- **YOUR ASSIGNMENT**
Your task is to transcribe the entries below exactly, from their first line down to the line containing "call (RetryContext id", and to stop there.

- Opening Delimiter -

Definition now : M St Z := silent Now.
Definition acquire (id owner : string) (at_ d : Z) : M St (result Lease.t) :=
  call (AcquireContext id owner at_ d) (fun r => TaskCall (OpAcquire id owner at_ d) (answer Some r)).
Definition start (id owner : string) (token at_ : Z) : M St (result unit) :=
  call (StartExecutionContext id owner token at_) (fun r => TaskCall (OpStart id owner token at_) (answer no_lease r)).
Definition record_authority (id owner : string) (token : Z) (decision grant : string) (at_ : Z) : M St (result unit) :=
  call (RecordExecutionAuthorityContext id owner token decision grant at_)
    (fun r => TaskCall (OpAuthority id owner token decision grant at_) (answer no_lease r)).
Definition begin_commit (id owner : string) (token at_ : Z) : M St (result unit) :=
  call (BeginCommitContext id owner token at_) (fun r => TaskCall (OpBegin id owner token at_) (answer no_lease r)).
Definition commit (id owner : string) (token : Z) (attempt evidence : string) (at_ : Z) : M St (result unit) :=
  call (CommitContext id owner token attempt evidence at_)
    (fun r => TaskCall (OpCommit id owner token attempt evidence at_) (answer no_lease r)).
Definition retry (id owner : string) (token at_ : Z) (cause : error) : M St (result unit) :=
  call (RetryContext id owner token at_ (Some cause))
    (fun r => TaskCall (OpRetry id owner token at_ (Some cause)) (answer no_lease r)).
Definition get (id : string) : M St (result Task.t) := call (GetContext id) (Got id).

Definition randomID (prefix : string) : M St (result string) :=
  let? b := call (rand_Read 16) Randomness
    catch e => ret (Err (Wrapf ("generate " +:+ prefix +:+ " id: ") e "")) in
  ret (Ok (prefix +:+ "-" +:+ hex_EncodeToString b)).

- Closing Delimiter -

- **ANSWER BELOW**
Definition now : M St Z := silent Now.
Definition acquire (id owner : string) (at_ d : Z) : M St (result Lease.t) :=
  call (AcquireContext id owner at_ d) (fun r => TaskCall (OpAcquire id owner at_ d) (answer Some r)).
Definition start (id owner : string) (token at_ : Z) : M St (result unit) :=
  call (StartExecutionContext id owner token at_) (fun r => TaskCall (OpStart id owner token at_) (answer no_lease r)).
Definition record_authority (id owner : string) (token : Z) (decision grant : string) (at_ : Z) : M St (result unit) :=
  call (RecordExecutionAuthorityContext id owner token decision grant at_)
    (fun r => TaskCall (OpAuthority id owner token decision grant at_) (answer no_lease r)).
Definition begin_commit (id owner : string) (token at_ : Z) : M St (result unit) :=
  call (BeginCommitContext id owner token at_) (fun r => TaskCall (OpBegin id owner token at_) (answer no_lease r)).
Definition commit (id owner : string) (token : Z) (attempt evidence : string) (at_ : Z) : M St (result unit) :=
  call (CommitContext id owner token attempt evidence at_)
    (fun r => TaskCall (OpCommit id owner token attempt evidence at_) (answer no_lease r)).
Definition retry (id owner : string) (token at_ : Z) (cause : error) : M St (result unit) :=
  call (RetryContext id owner token at_ (Some cause))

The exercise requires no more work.